#### Your objective
Given the records below, would you repeat exactly the lines that begin at the one containing "rows) :: fs)." and end at the one containing "outside the columns. *)", inclusive?

#### Task input
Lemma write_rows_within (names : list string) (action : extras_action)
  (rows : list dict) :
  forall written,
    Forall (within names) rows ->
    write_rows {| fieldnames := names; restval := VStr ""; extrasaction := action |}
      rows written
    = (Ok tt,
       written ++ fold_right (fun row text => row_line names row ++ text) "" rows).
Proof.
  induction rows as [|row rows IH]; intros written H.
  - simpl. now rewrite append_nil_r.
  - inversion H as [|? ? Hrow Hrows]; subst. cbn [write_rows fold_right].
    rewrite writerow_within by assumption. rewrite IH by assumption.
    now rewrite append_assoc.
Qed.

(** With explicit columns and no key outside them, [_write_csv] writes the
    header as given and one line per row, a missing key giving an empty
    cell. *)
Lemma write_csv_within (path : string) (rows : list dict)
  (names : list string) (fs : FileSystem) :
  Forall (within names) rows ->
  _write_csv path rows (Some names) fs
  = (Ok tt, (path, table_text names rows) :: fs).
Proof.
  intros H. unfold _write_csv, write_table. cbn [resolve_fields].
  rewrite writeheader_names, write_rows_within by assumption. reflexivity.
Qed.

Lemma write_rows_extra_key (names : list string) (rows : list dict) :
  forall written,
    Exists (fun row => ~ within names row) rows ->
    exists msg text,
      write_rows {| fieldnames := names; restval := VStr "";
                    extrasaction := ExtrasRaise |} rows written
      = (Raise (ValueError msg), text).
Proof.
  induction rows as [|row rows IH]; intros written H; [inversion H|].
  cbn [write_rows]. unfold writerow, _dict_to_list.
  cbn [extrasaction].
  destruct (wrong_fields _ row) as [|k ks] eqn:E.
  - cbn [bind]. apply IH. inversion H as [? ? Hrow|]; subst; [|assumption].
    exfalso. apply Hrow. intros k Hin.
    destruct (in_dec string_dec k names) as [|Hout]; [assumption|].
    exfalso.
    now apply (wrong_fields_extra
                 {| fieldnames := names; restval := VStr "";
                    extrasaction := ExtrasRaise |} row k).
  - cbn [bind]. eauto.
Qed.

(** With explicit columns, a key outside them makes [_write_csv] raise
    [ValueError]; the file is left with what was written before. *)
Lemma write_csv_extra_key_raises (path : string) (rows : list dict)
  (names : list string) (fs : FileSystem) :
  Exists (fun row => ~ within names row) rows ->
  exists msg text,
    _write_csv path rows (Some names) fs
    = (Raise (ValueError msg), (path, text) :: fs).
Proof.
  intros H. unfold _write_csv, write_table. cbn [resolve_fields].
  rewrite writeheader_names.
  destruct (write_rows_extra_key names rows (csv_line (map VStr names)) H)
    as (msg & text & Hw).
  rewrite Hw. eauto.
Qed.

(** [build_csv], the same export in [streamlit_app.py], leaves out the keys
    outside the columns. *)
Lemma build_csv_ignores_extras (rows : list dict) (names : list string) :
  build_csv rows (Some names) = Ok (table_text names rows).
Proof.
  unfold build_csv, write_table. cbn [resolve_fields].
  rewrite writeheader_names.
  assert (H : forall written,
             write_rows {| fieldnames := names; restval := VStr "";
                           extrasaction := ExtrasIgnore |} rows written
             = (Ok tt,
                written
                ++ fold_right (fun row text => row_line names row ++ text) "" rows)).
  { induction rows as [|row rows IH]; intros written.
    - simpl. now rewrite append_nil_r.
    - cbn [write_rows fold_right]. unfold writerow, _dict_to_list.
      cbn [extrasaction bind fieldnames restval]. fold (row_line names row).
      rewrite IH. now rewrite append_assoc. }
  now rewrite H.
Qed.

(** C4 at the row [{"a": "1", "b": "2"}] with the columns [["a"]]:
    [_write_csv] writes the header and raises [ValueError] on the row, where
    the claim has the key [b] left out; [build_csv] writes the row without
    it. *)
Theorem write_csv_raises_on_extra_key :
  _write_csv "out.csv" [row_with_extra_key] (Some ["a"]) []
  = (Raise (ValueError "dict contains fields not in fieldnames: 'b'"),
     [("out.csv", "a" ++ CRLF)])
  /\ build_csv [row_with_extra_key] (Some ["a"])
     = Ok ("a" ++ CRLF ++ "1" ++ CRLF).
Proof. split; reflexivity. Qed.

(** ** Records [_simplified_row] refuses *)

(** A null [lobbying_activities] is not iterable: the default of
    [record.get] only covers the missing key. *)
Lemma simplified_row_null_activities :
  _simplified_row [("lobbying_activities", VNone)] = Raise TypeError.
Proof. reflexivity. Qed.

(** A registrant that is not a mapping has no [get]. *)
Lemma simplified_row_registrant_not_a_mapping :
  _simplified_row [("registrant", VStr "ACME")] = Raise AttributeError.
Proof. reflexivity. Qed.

#### Response to the task
  = (Ok tt, (path, table_text names rows) :: fs).
Proof.
  intros H. unfold _write_csv, write_table. cbn [resolve_fields].
  rewrite writeheader_names, write_rows_within by assumption. reflexivity.
Qed.

Lemma write_rows_extra_key (names : list string) (rows : list dict) :
  forall written,
    Exists (fun row => ~ within names row) rows ->
    exists msg text,
      write_rows {| fieldnames := names; restval := VStr "";
                    extrasaction := ExtrasRaise |} rows written
      = (Raise (ValueError msg), text).
Proof.
  induction rows as [|row rows IH]; intros written H; [inversion H|].
  cbn [write_rows]. unfold writerow, _dict_to_list.
  cbn [extrasaction].
  destruct (wrong_fields _ row) as [|k ks] eqn:E.
  - cbn [bind]. apply IH. inversion H as [? ? Hrow|]; subst; [|assumption].
    exfalso. apply Hrow. intros k Hin.
    destruct (in_dec string_dec k names) as [|Hout]; [assumption|].
    exfalso.
    now apply (wrong_fields_extra
                 {| fieldnames := names; restval := VStr "";
                    extrasaction := ExtrasRaise |} row k).
  - cbn [bind]. eauto.
Qed.

(** With explicit columns, a key outside them makes [_write_csv] raise
    [ValueError]; the file is left with what was written before. *)
Lemma write_csv_extra_key_raises (path : string) (rows : list dict)
  (names : list string) (fs : FileSystem) :
  Exists (fun row => ~ within names row) rows ->
  exists msg text,
    _write_csv path rows (Some names) fs
    = (Raise (ValueError msg), (path, text) :: fs).
Proof.
  intros H. unfold _write_csv, write_table. cbn [resolve_fields].
  rewrite writeheader_names.
  destruct (write_rows_extra_key names rows (csv_line (map VStr names)) H)
    as (msg & text & Hw).
  rewrite Hw. eauto.
Qed.

(** [build_csv], the same export in [streamlit_app.py], leaves out the keys
    outside the columns. *)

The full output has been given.